Safar Center collaborator Dr. Milos Ikonomovic will soon begin a fascinating new project funded by a grant from the Veterans Administration. The study, “Multifunctional rehabilitative therapy to reduce Alzheimer pathology after TBI,” will examine how environment enrichment therapy (EE), the preclinical analogue to human rehabilitation, affects traumatic brain injury induced accumulation of Alzheimer’s disease-related pathology including accumulation of amyloid-β (Aβ), tau hyper-phosphorylation, synaptic loss, and the degree to which this multifunctional therapeutic approach improves neurobehavioral recovery. These questions will be addressed in a pre-clinical model using controlled cortical impact injury and a unique transgenic mouse expressing human Aβ. The study will also investigate the correlation of epigenetic factors with TBI-induced neuropathology/neurological dysfunction and the recovery promoting effects of EE and EE/simvastatin therapy.

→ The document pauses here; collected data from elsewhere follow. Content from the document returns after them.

(** The stored runs are the runs that were created. *)
Lemma history_runs self ids :
  history repr_str self ids ->
  forall run_id, is_Some (runs self !! run_id) <-> run_id ∈ ids.
Proof.
  induction 1 as [tools|self ids name fn _ IH
                 |self ids uuid4 name nodes_config edges start_node max_steps _ IH
                 |self ids env uuid4 graph_id initial_state self' env' res _ IH Hrun];
    intros run_id.
  - cbn. rewrite lookup_empty, elem_of_nil. split; [intros [? ?]; discriminate|tauto].
  - cbn. apply IH.
  - rewrite create_graph_runs. apply IH.
  - destruct res as [exc|run].
    + apply run_graph_inl in Hrun as ->. apply IH.
    + apply run_graph_inr in Hrun as (graph & _ & -> & _ & _ & ->).
      rewrite elem_of_cons, <- IH.
      destruct (decide (uuid4 = run_id)) as [->|Hne].
      * rewrite lookup_insert_eq. split; eauto.
      * rewrite !lookup_insert_ne by exact Hne. split; [auto|]. intros [?|?]; congruence.
Qed.

(** C10: the run that [run_graph] returns is the one stored under its id, so
    [get_run] with that id returns it; no operation removes a run, so every
    run stored before the call is still stored after it, and on an engine
    with any history [get_run] raises exactly for the ids under which no
    run was created. *)
Theorem returned_run_is_stored self ids env uuid4 graph_id initial_state self' env' run :
  history repr_str self ids ->
  run_graph repr_str self env uuid4 graph_id initial_state = Some (self', env', inr run) ->
  get_run self' (r_id run) = inr run /\
  (forall run_id, is_Some (runs self !! run_id) -> is_Some (runs self' !! run_id)) /\
  (forall run_id,
     get_run self' run_id = inl (KeyError (VStr ("Run '" +:+ run_id +:+ "' not found")))
     <-> run_id ∉ r_id run :: ids) /\
  (forall run_id other, get_run self' run_id = inr other -> run_id ∈ r_id run :: ids).
Proof.
  intros Hh Hrun.
  pose proof (history_run_graph _ _ _ _ _ _ _ _ _ _ _ Hh Hrun) as Hh'. cbn in Hh'.
  pose proof (history_runs _ _ Hh') as Hruns.
  destruct (run_graph_inr _ _ _ _ _ _ _ _ Hrun) as (graph & _ & Hid & _ & _ & Hr).
  split; [|split; [|split]].
  - unfold get_run. rewrite Hid, Hr, lookup_insert_eq. reflexivity.
  - intros run_id Hsome. rewrite Hr.
    destruct (decide (uuid4 = run_id)) as [->|Hne].
    + rewrite lookup_insert_eq. eauto.
    + rewrite !lookup_insert_ne by exact Hne. exact Hsome.
  - intros run_id. rewrite <- Hruns. unfold get_run.
    destruct (runs self' !! run_id) as [x|]; split.
    + discriminate.
    + intros Hn. exfalso. apply Hn. eauto.
    + intros _ [? ?]. discriminate.
    + reflexivity.
  - intros run_id other. rewrite <- Hruns. unfold get_run.
    destruct (runs self' !! run_id) as [x|]; [eauto|discriminate].
Qed.

End Properties.

(** * The properties on concrete runs *)

Import Examples.

(** C2: a graph with one node, no edge and a budget of one step.  The only
    step runs, is logged and yields no next node, so the loop ends because
    there is no next node; the step counter equals the budget at that
    point, and the run is reported as [failed] with the loop-guard message
    and keeps its [current_node]. *)
Theorem natural_end_at_budget_is_reported_failed :
  graphs engine_single !! "g-single" = Some single_graph /\
  max_steps single_graph = 1 /\
  (exists v1,
     iterates tools single_graph 1
       (init_vars (init_run "run-1" "g-single" single_graph ∅) single_graph tt) v1 /\
     lv_current_node_id v1 = VNone /\
     lv_step_index v1 = 1) /\
  single_result = Some (engine_of single_result, tt, inr (run_of single_result)) /\
  status (run_of single_result) = failed /\
  error (run_of single_result) = Some MAX_STEPS_EXCEEDED /\
  current_node (run_of single_result) = VStr "a" /\
  map node_id (log (run_of single_result)) = [VStr "a"].
Proof.
  split; [vm_compute; reflexivity|]. split; [reflexivity|]. split.
  - eexists. split; [|split].
    + econstructor; [reflexivity|reflexivity|constructor].
    + reflexivity.
    + reflexivity.
  - repeat split; vm_compute; reflexivity.
Qed.

(** C1, as stated, fails on the chain a -> b: the tool of [a] returns a
    state with the reserved key set to [None] and the edge map sends [a] to
    [b]; the run does not end at that step, it goes on to [b]. *)
Lemma null_override_does_not_end_run :
  edges chain_graph !! "a" = Some (VStr "b") /\
  chain_result = Some (engine_of chain_result, tt, inr (run_of chain_result)) /\
  (exists entry,
     log (run_of chain_result) !! 0%nat = Some entry /\
     node_id entry = VStr "a" /\
     state_snapshot entry !! NEXT_NODE = Some VNone) /\
  map node_id (log (run_of chain_result)) = [VStr "a"; VStr "b"] /\
  ~ map node_id (log (run_of chain_result)) = [VStr "a"].
Proof.
  split; [vm_compute; reflexivity|]. split; [vm_compute; reflexivity|]. split.
  - eexists. split; [vm_compute; reflexivity|]. split; vm_compute; reflexivity.
  - split; [vm_compute; reflexivity|]. vm_compute. discriminate.
Qed.

(** C3, as stated, fails on the self-loop: every snapshot of the log holds
    the reserved key, as the tool set it. *)
Lemma snapshot_holds_reserved_key :
  loop_result = Some (engine_of loop_result, tt, inr (run_of loop_result)) /\
  map (fun entry => state_snapshot entry !! NEXT_NODE) (log (run_of loop_result)) =
    [Some (VStr "a"); Some (VStr "a"); Some (VStr "a")] /\
  ~ Forall (fun entry => state_snapshot entry !! NEXT_NODE = None)
      (log (run_of loop_result)).
Proof.
  split; [vm_compute; reflexivity|]. split; [vm_compute; reflexivity|].
  intros H. apply Forall_lookup_1 with (i := 0%nat)
    (x := mkStepLog 0 (VStr "a") {[ NEXT_NODE := VStr "a" ]}) in H.
  - vm_compute in H. discriminate.
  - vm_compute. reflexivity.
Qed.



(** ** The theorems at concrete inputs *)

(** The first step of the chain a -> b: a null override followed by the
    static edge to [b]. *)
Lemma null_override_follows_static_edge_witness :
  let v := init_vars (init_run "run-1" "g-chain" chain_graph ∅) chain_graph tt in
  let node := mkNode "a" (VStr "stop") in
  let new_state : State := <[NEXT_NODE := VNone]> ∅ in
  dict_getitem (nodes chain_graph) (lv_current_node_id v) = inr node /\
  ToolRegistry_get tools (tool_name node) = inr stop_tool /\
  check_returned node (stop_tool (lv_env v) (state (lv_run v))) = inr new_state /\
  new_state !! NEXT_NODE = Some VNone /\
  exists v' s,
    loop_body tools chain_graph v = Next v' /\
    lv_current_node_id v = VStr s /\
    state (lv_run v') !! NEXT_NODE = None /\
    lv_current_node_id v' =
      (if is_None VNone then default VNone (edges chain_graph !! s) else VNone) /\
    (VNone = VNone ->
     loop_cond chain_graph v' =
       negb (is_None (default VNone (edges chain_graph !! s)))
       && (lv_step_index v + 1 <? max_steps chain_graph)).
Proof.
  intros v node new_state.
  assert (H1 : dict_getitem (nodes chain_graph) (lv_current_node_id v) = inr node)
    by (vm_compute; reflexivity).
  assert (H2 : ToolRegistry_get tools (tool_name node) = inr stop_tool)
    by (vm_compute; reflexivity).
  assert (H3 : check_returned node (stop_tool (lv_env v) (state (lv_run v))) = inr new_state)
    by reflexivity.
  assert (H4 : new_state !! NEXT_NODE = Some VNone) by (vm_compute; reflexivity).
  repeat (split; [assumption|]).
  exact (null_override_follows_static_edge tools chain_graph v node stop_tool
           new_state VNone H1 H2 H3 H4).
Defined.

Dr. Ikonomovic, an Associate Professor in the Departments of Neurology and Psychiatry at the University of Pittsburgh, will be collaborating with Safar Center faculty members Drs. Clark, Dixon, Kline, and Kochanek on this project. The study extends the group’s previous published studies in both TBI patients and experimental TBI in animal models which demonstrated that increased brain concentration of Aβ is a key neuropathological link between TBI and Alzheimer’s disease, and is also a therapeutic target. The investigators expect that their newly funded studies will provide insight into the role of novel mechanistic pathways underlying the effects of EE therapy, and that their unique multifunctional therapy approach involving non-invasive intervention and a clinically well-tolerated pharmacotherapy will provide dual benefit by both improving the rehabilitation and reducing the risk of developing Alzheimer pathology after TBI. These data will be critical to guide future clinical trials using EE and simvastatin to enhance rehabilitation after TBI and reduce risk of developing Alzheimer’s disease.